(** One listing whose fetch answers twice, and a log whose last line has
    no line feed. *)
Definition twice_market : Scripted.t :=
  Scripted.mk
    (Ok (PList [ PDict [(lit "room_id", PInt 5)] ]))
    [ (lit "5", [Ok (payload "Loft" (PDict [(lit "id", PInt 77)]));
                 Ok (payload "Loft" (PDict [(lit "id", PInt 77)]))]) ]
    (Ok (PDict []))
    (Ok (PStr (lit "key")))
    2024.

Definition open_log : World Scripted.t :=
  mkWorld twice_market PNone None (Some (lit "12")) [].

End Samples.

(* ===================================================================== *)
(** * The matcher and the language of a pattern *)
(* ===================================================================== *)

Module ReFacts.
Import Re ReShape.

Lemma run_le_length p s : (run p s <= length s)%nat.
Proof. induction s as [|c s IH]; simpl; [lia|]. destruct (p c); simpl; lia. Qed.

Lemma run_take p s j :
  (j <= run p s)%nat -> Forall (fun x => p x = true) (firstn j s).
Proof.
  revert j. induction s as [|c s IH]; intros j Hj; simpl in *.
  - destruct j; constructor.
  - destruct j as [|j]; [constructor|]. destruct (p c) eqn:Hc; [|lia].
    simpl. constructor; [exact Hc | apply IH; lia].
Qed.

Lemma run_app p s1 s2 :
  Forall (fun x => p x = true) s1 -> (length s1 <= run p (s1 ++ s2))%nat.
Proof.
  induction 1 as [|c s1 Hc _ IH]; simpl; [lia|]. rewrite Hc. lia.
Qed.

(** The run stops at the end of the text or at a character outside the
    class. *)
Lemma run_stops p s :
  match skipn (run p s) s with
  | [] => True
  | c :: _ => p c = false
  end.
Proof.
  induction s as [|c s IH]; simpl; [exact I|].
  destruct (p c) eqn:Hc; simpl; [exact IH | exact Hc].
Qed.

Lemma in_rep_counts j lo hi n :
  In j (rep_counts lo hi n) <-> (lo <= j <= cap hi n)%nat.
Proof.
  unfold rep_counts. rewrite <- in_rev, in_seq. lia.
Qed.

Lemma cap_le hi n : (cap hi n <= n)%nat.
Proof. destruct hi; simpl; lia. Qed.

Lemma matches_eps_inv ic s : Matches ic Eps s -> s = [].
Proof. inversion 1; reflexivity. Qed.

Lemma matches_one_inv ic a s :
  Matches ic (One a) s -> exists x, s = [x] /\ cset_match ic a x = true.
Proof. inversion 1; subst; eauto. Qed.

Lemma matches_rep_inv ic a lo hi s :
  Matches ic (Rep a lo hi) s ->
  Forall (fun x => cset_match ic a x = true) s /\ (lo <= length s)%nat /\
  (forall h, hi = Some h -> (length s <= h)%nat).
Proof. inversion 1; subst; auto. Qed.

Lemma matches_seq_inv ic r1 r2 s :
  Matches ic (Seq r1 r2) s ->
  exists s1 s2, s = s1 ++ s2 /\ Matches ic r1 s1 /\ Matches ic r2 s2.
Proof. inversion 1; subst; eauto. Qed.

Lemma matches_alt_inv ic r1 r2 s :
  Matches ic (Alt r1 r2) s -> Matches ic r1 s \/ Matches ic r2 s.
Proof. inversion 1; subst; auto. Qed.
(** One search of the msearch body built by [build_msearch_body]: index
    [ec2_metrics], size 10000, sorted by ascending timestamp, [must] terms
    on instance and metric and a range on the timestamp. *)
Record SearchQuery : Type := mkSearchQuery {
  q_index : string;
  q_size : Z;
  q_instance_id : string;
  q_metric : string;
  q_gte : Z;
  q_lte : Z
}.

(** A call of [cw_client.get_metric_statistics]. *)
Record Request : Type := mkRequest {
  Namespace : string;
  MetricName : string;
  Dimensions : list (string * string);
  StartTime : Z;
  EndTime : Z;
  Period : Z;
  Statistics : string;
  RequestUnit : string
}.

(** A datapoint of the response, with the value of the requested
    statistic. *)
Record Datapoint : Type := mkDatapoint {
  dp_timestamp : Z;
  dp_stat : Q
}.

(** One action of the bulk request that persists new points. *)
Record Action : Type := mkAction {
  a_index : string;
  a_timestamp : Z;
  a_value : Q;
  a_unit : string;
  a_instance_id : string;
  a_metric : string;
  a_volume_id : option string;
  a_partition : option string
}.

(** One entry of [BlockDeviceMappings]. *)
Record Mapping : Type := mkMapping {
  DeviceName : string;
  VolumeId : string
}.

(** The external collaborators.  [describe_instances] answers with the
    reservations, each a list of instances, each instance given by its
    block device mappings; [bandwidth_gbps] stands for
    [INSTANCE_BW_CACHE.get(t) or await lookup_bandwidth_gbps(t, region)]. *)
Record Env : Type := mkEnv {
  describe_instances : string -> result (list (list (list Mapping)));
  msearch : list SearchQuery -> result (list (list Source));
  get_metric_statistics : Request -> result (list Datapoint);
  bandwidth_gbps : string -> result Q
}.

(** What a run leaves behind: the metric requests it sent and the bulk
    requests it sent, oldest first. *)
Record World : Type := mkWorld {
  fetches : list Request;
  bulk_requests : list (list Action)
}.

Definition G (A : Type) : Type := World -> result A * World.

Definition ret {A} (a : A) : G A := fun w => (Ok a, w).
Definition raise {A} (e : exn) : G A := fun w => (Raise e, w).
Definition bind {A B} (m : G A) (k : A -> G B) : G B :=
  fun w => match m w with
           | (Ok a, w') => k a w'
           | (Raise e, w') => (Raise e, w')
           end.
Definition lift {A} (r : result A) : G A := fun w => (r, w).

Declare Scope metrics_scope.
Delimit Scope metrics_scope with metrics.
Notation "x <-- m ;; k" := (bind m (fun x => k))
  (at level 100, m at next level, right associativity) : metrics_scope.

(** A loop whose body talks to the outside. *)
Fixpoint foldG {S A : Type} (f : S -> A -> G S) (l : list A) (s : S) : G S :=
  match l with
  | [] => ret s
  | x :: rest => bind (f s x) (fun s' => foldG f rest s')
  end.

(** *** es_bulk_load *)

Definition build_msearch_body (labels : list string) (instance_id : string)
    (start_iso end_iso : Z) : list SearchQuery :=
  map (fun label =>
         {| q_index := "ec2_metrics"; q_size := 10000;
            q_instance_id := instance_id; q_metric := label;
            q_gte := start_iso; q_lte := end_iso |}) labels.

----------

## Directions for this task
From the listing above, return every line that contains the word "length".

## Exercise response
Lemma run_le_length p s : (run p s <= length s)%nat.
  Forall (fun x => p x = true) s1 -> (length s1 <= run p (s1 ++ s2))%nat.
  Forall (fun x => cset_match ic a x = true) s /\ (lo <= length s)%nat /\
  (forall h, hi = Some h -> (length s <= h)%nat).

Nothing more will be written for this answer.